Following her appointment to the U.S. Senate by Gov. Brian Kemp (R) in December, Kelly Loeffler (R), then an executive at the New York Stock Exchange’s parent company, received stock and other parting awards worth more than $9 million, the New York Times reported Wednesday. The company, Intercontinental Exchange, which was founded by her husband Jeffrey C. Sprecher, provided the lucrative exit compensation on top of Loeffler’s normal 2019 salary and bonus of approximately $3.5 million.
Sprecher is currently the chairman and CEO of Intercontinental Exchange as well as chairman of the New York Stock Exchange.
According to the report, Loeffler’s windfall came in the form of shares, stock options, and other instruments that had been given to Loeffler on the condition that she remain with the company, but Intercontinental Exchange amended the terms of her employment contract, enabling her to retain them.
“The largest component — which the company had previously valued at about $7.8 million — was a stake in an Intercontinental Exchange subsidiary that Ms. Loeffler had been running,” the report stated.
While there is nothing illegal about Loeffler receiving the generous distribution from her former employer, some have noted that what is legal is sometimes news in itself.
It is possible—quite common, in fact—for something to be both legal and newsworthy https://t.co/gTlNf5gR4Q
— Lachlan Markay (@lachlan) May 6, 2020
Others, compensation experts included, said the money appeared to have no clear business purpose–but could be seen as a kind of soft corruption.
“From a corporate governance perspective, large payments to executives are appropriate only if they serve an adequate corporate purpose,” Lucian A. Bebchuk, the director of the Program on Corporate Governance at Harvard Law School, told the Times. He also said that Intercontinental Exchange’s shareholders “should not view this arrangement to have been on the up-and-up.”
Brian T. Foley, the managing director of a New York-based executive compensation consulting firm also old the Times, “It looks, feels, and has the sweet aroma of a pure windfall.”
A Loeffler spokesman said the report amounted to little more than another attack by the liberal media.
“Kelly left millions in equity compensation behind to serve in public office to protect freedom, conservative values and economic opportunity for all Georgians,” said Stephen Lawson. “The obsession of the liberal media and career politicians with her success shows their bias against private sector opportunity in favor of big government.”

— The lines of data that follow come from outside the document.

(** One segment, on the slot the segments before it left. *)
Lemma receive_segment_hears i ingress id len stride now st slot k p :
  shard_ok params st -> live params ingress -> (0 < stride)%nat -> (k * stride < len)%nat -> (HEADROOM + len <= length slot)%nat ->
  Z.of_nat (length slot) <= usize_max ->
  hears i st (receive_segment params ingress id len stride now (st, slot) (k, p)).1
    (if bool_decide (ingress = i) then numbers_of [slice (seg_start stride k) (seg_end len stride k) slot] else []).
Proof.
  intros Hok Hin Hst Hk Hslot Husz. cbn [receive_segment]. unfold numbers_of. cbn [omap list_omap].
  destruct (Wire.decode _) as [hdr |] eqn:Hd; cbn [to_option fmap option_fmap option_map].
  2: { destruct (bool_decide _); by eapply (hears_quiet i st _ [MAdd RxBadHeader (U64 1)]); [| repeat constructor |]. }
  destruct (segment_frame params len stride k slot hdr id now Hst Hk Hslot Husz Hd) as (ctx & -> & Hctx & _).
  set (n := U64 _). pose proof (accept_hears i ingress (hdr_seq hdr) n st Hin (so_rx_seq _ _ Hok)) as Ha.
  pose proof (moves_accept params topology_built ingress (observe (tracker_of ingress st) (hdr_seq hdr)).2 n
    (observe (tracker_of ingress st) (hdr_seq hdr)).1 st) as [(ops & He & _) _ _].
  unfold tracker_of in Ha, He. destruct (observe _ _) as [event tracker]. cbn [fst snd] in Ha, He.
  lazymatch goal with |- context [count (charge_event ingress event) ?x] => set (st1 := count (charge_event ingress event) x) in * end.
  assert (shard_ok params st1) as Hok1.
  { destruct Hok as [O1 O2 O3 O4 O5]. split; [done | done | | done |].
    - cbn [sh_rx_seq st1 count set_rx_seq]. by rewrite length_insert.
    - by eapply metrics_after. }
  pose proof (process_ok p ctx (sh_engine st1) Hctx) as Hp.
  destruct (process p ctx (sh_engine st1)) as [[e ctx'] v]. cbn [fst snd] in Hp. destruct Hp as [Hctx' _].
  lazymatch goal with |- hears _ _ _ ?l => rewrite <- (app_nil_r l) end. eapply hears_trans; [exact Ha |]. apply hears_engine with e.
  destruct (negb (bool_decide (v = Drop)) && (sp_inner_mtu params <? Frame.len ctx')%nat) eqn:Eo; cbn [fst].
  - by eapply (hears_quiet i (set_engine e st1) _ [MAdd TxOversizeDrop (U64 1)]); [| repeat constructor |].
  - rewrite (slice_ctx params) by done. apply dispatch_hears; [by eapply (shard_ok_same params st1 _ []) |].
    intros Hv. rewrite length_frame by done. rewrite bool_decide_false in Eo by done. by apply Nat.ltb_ge in Eo.
Qed.

(** A run of segments: those still to come are as they were received. *)
Lemma receive_loop_hears i ingress id len stride now (tables : nat -> P) n : forall k0 st slot,
  shard_ok params st -> live params ingress -> (0 < stride)%nat ->
  (forall k, (k0 <= k < k0 + n)%nat -> (k * stride < len)%nat) -> (HEADROOM + len <= length slot)%nat ->
  Z.of_nat (length slot) <= usize_max ->
  hears i st (foldl (receive_segment params ingress id len stride now) (st, slot) ((fun k => (k, tables k)) <$> seq k0 n)).1
    (if bool_decide (ingress = i)
     then numbers_of ((fun k => slice (seg_start stride k) (seg_end len stride k) slot) <$> seq k0 n) else []).
Proof.
  induction n as [| n IH]; intros k0 st slot Hok Hin Hst Hk Hslot Husz.
  { destruct (bool_decide _); by eapply (hears_quiet i st _ []). }
  cbn [seq]. rewrite !fmap_cons. cbn [foldl]. pose proof (Hk k0 ltac:(lia)) as Hk0.
  pose proof (receive_segment_hears i ingress id len stride now st slot k0 (tables k0) Hok Hin Hst Hk0 Hslot Husz) as H1.
  pose proof (receive_segment_moves params mtu_fits topology_built ingress id len stride now st slot k0 (tables k0) Hok Hin Hst Hk0 Hslot Husz) as H2.
  destruct (segment_bounds params len stride k0 slot Hst Hk0 Hslot) as (_ & _ & _ & B4).
  destruct (receive_segment _ _ _ _ _ _ (st, slot) (k0, tables k0)) as [st1 slot1]. destruct H2 as (Hok1 & [L1 D1] & _).
  specialize (IH (S k0) st1 slot1 Hok1 Hin Hst ltac:(intros; apply Hk; lia) ltac:(by rewrite L1) ltac:(by rewrite L1)).
  cbn [fst] in H1. pose proof (hears_trans _ _ _ _ _ _ H1 IH) as H.
  destruct (bool_decide (ingress = i)); [| exact H].
  replace (numbers_of (_ :: _)) with
    (numbers_of [slice (seg_start stride k0) (seg_end len stride k0) slot] ++
     numbers_of ((fun k => slice (seg_start stride k) (seg_end len stride k) slot1) <$> seq (S k0) n)); [exact H |].
  unfold numbers_of. rewrite <- omap_app. cbn [app]. do 2 f_equal. apply list_fmap_ext. intros j k Hj%lookup_seq.
  apply slice_drop_eq with (seg_end len stride k0); [exact D1 |]. etransitivity; [exact B4 |]. unfold seg_start. nia.
Qed.

(** A read. *)
Lemma receive_hears i tables slot meta now st :
  shard_ok params st -> (HEADROOM + rm_len meta <= length slot)%nat -> Z.of_nat (length slot) <= usize_max ->
  hears i st (receive params tables slot meta now st).1
    (if bool_decide (idx_of_peer (topology params) (rm_addr meta) = Some i) then numbers_of (segments slot meta) else []).
Proof.
  intros Hok Hslot Husz. unfold receive, segments. fold (stride_of meta). destruct (Nat.eqb_spec (rm_len meta) 0) as [H0 | H0].
  { rewrite (segments_none params meta H0). destruct (bool_decide _); by eapply (hears_quiet i st _ []). }
  change (div_ceil (rm_len meta) (stride_of meta)) with (segments_of meta). set (n := segments_of meta).
  set (st1 := count (mrecord GroSegmentsPerRead n) st).
  assert (hears i st st1 []) as H1 by (by eapply (hears_quiet i st _ [MRecord GroSegmentsPerRead n]); [| repeat constructor |]).
  assert (shard_ok params st1) as Hok1 by (by eapply (shard_ok_same params st _ [MRecord GroSegmentsPerRead n])).
  assert (0 < stride_of meta)%nat as Hst by (unfold stride_of; destruct (Nat.eqb_spec (rm_stride meta) 0); lia).
  lazymatch goal with |- hears _ _ _ ?l => change l with ([] ++ l) end. eapply hears_trans; [exact H1 |].
  destruct (topology_facts params topology_built) as (_ & Hpeer & _). destruct (idx_of_peer _ _) as [ingress |] eqn:Ei.
  - destruct (Hpeer _ _ Ei) as (vp & Hvp & _). rewrite Hvp, (bool_decide_ext (Some ingress = Some i) (ingress = i)) by naive_solver.
    apply receive_loop_hears; try done; [by apply lookup_lt_Some in Hvp |].
    intros k Hk. apply (div_ceil_lt params mtu_fits); [done | apply Hk].
  - cbn [fst]. by eapply (hears_quiet i st1 _ [MAdd RxUnknownPeer (U64 (Z.of_nat n))]); [| repeat constructor |].
Qed.

(** What a receiving shard does: reads, from any peer, and flushes. *)
Record Read := mkRead { rd_tables : nat -> P; rd_slot : bytes; rd_meta : RecvMeta A; rd_now : u32 }.

Inductive ROp := RRead (r : Read) | RFlush (e : VportIdx).

Definition rop st (o : ROp) : Shard E K :=
  match o with
  | RRead r => (receive params (rd_tables r) (rd_slot r) (rd_meta r) (rd_now r) st).1
  | RFlush e => flush params e st
  end.

Definition rop_fits (o : ROp) : Prop :=
  match o with
  | RRead r => (HEADROOM + rm_len (rd_meta r) <= length (rd_slot r))%nat /\ Z.of_nat (length (rd_slot r)) <= usize_max
  | RFlush e => live params e
  end.

(** The segments that come from the peer of a vport. *)
Definition from_peer (i : VportIdx) (o : ROp) : list bytes :=
  match o with
  | RRead r =>
      if bool_decide (idx_of_peer (topology params) (rm_addr (rd_meta r)) = Some i) then segments (rd_slot r) (rd_meta r) else []
  | RFlush _ => []
  end.

Lemma flush_hears i e st : shard_ok params st -> live params e -> hears i st (flush params e st) [].
Proof.
  intros Hok He. destruct (shard_queue params st e Hok He) as (q & g & seq & Hq & Hg & _).
  destruct (flush_spec params e q g st He Hq Hg) as (oks & ops & _ & Hem & Hqt & [_ _ Hr] & _).
  eapply hears_quiet; [exact Hem | by apply quiet_rx | by rewrite Hr].
Qed.

Lemma rop_hears i o st :
  shard_ok params st -> rop_fits o -> shard_ok params (rop st o) /\ hears i st (rop st o) (numbers_of (from_peer i o)).
Proof.
  intros Hok Ho. destruct o as [r | e]; cbn [rop from_peer rop_fits] in *.
  - destruct Ho as [H1 H2]. split; [by apply receive_ok |].
    pose proof (receive_hears i (rd_tables r) (rd_slot r) (rd_meta r) (rd_now r) st Hok H1 H2) as H. by destruct (bool_decide _).
  - split; [by apply flush_ok | by apply flush_hears].
Qed.

Lemma rops_hear i ops : forall st,
  shard_ok params st -> Forall rop_fits ops ->
  shard_ok params (foldl rop st ops) /\ hears i st (foldl rop st ops) (numbers_of (ops ≫= from_peer i)).
Proof.
  induction ops as [| o ops IH]; intros st Hok Hf; cbn [foldl].
  { split; [done |]. by eapply (hears_quiet i st _ []). }
  apply Forall_cons in Hf as [Ho Hf]. destruct (rop_hears i o st Hok Ho) as [H1 H2]. destruct (IH _ H1 Hf) as [H3 H4].
  split; [done |]. rewrite bind_cons. unfold numbers_of in *. rewrite omap_app. by eapply hears_trans.
Qed.

(** The counters of reception, after. *)
Lemma hears_counters i st st' l :
  shard_ok params st -> live params i -> hears i st st' l ->
  let es := (observe_all (tracker_of i st) l).1 in
  let grew c n := vget (sh_metrics st') (vidx_get i) c = U64 (uv (vget (sh_metrics st) (vidx_get i) c) + n) in
  grew RxPkts (Z.of_nat (length l)) /\ grew RxSeqGapTotal (total_gap es) /\ grew RxReorder (reorders_of es).
Proof.
  intros Hok Hi [_ (ops & He & Hp & Hg & Hr)] es grew. destruct (so_metrics _ _ Hok) as [Hs Hv]. unfold grew, es.
  rewrite He, !vget_after, Hp, Hg, Hr by (done || by rewrite Hv). done.
Qed.
End receiver.

(** ** The sending end *)

(** The frames staged for an egress. *)
Definition staged_for (e : VportIdx) (ops : list SOp) : list bytes :=
  omap (fun o => match o with SStage e' f _ _ => if bool_decide (e' = e) then Some f else None | SFlush _ => None end) ops.

Lemma numbered_nth e ops : forall n p x,
  numbered e (seq_at n) ops !! p = Some x ->
  hdr_seq <$> to_option (Wire.decode x) = Some (seq_at (n + Z.of_nat p)) /\
  staged_for e ops !! p = Some (drop OVERLAY_HDR_LEN x).
Proof.
  unfold staged_for. induction ops as [| [e' f id now | e'] ops IH]; intros n p x; cbn [numbered omap list_omap]; [done | | apply IH].
  case_bool_decide; [| apply IH]. destruct p as [| p]; cbn [lookup list_lookup].
  - intros [= <-]. unfold segment. rewrite decode_segment, Z.add_0_r. split; [done |].
    by rewrite drop_app_length' by (symmetry; apply length_encode).
  - rewrite Seq_next_at. intros Hx. destruct (IH (n + 1) p x Hx) as [H1 H2]. split; [| exact H2].
    rewrite H1. do 2 f_equal. lia.
Qed.

Lemma length_numbered e ops : forall s, length (numbered e s ops) = length (staged_for e ops).
Proof.
  unfold staged_for. induction ops as [| [e' f id now | e'] ops IH]; intros s; cbn [numbered omap list_omap]; [done | | apply IH].
  case_bool_decide; cbn [length]; [by rewrite IH | apply IH].
Qed.

Lemma arrival_numbers e n ops ks segs :
  Forall2 (fun p s => numbered e (seq_at n) ops !! p = Some s) ks segs ->
  numbers_of segs = seq_at <$> ((fun p => n + Z.of_nat p) <$> ks).
Proof.
  induction 1 as [| p s ks segs Hp _ IH]; [done |]. destruct (numbered_nth _ _ _ _ _ Hp) as [H1 _].
  unfold numbers_of in *. cbn [omap list_omap fmap list_fmap]. rewrite H1. f_equal. exact IH.
Qed.

Lemma lossy_shift n ps : forall p, lossy p ps -> lossy (n + p) ((fun x => n + x) <$> ps).
Proof. induction ps as [| q ps IH]; intros p; [done |]. intros [H1 H2]. split; [lia | by apply IH]. Qed.

Lemma last_fmap {X Y} (f : X -> Y) l : forall x, List.last (f <$> l) (f x) = f (List.last l x).
Proof. induction l as [| y [| z l] IH]; intros x; [done | done |]. apply (IH x). Qed.

(** ** One hop *)

Section hop.
Context `{HA : Addr A}.
Context `{HE1 : Engine P1 E1} `{HS1 : !Udp A K1} (sender : ShardParams A).
Context `{HE2 : Engine P2 E2} `{HS2 : !Udp A K2} {HL2 : EngineLaws P2 E2} (receiver : ShardParams A).
Hypothesis sender_fits : Z.of_nat (segment_len (sp_inner_mtu sender)) <= 65535.
Hypothesis receiver_fits : Z.of_nat (segment_len (sp_inner_mtu receiver)) <= 65535.
Hypothesis sender_built : exists entries errs, build entries errs = (errs, Some (topology sender)).
Hypothesis receiver_built : exists entries errs, build entries errs = (errs, Some (topology receiver)).

(** The frames a tracker that has heard nothing cannot know to have missed. *)
Definition unheard (t : SeqTracker) (k : nat) : Z := match expected t with None => Z.of_nat k | Some _ => 0 end.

It should be noted that the $9 million award undercuts the strength of the claim that Loeffler left millions of dollars on the table to serve in public office. A spokesman for Intercontinental Exchange said Loeffler’s exit package was a reflection of her contribution to the company.
Loeffler – who is already the wealthiest member of Congress – has seen that wealth heavily scrutinized following reports that she sold off millions of dollars in stock after a classified coronavirus briefing just weeks before the pandemic caused markets to crash.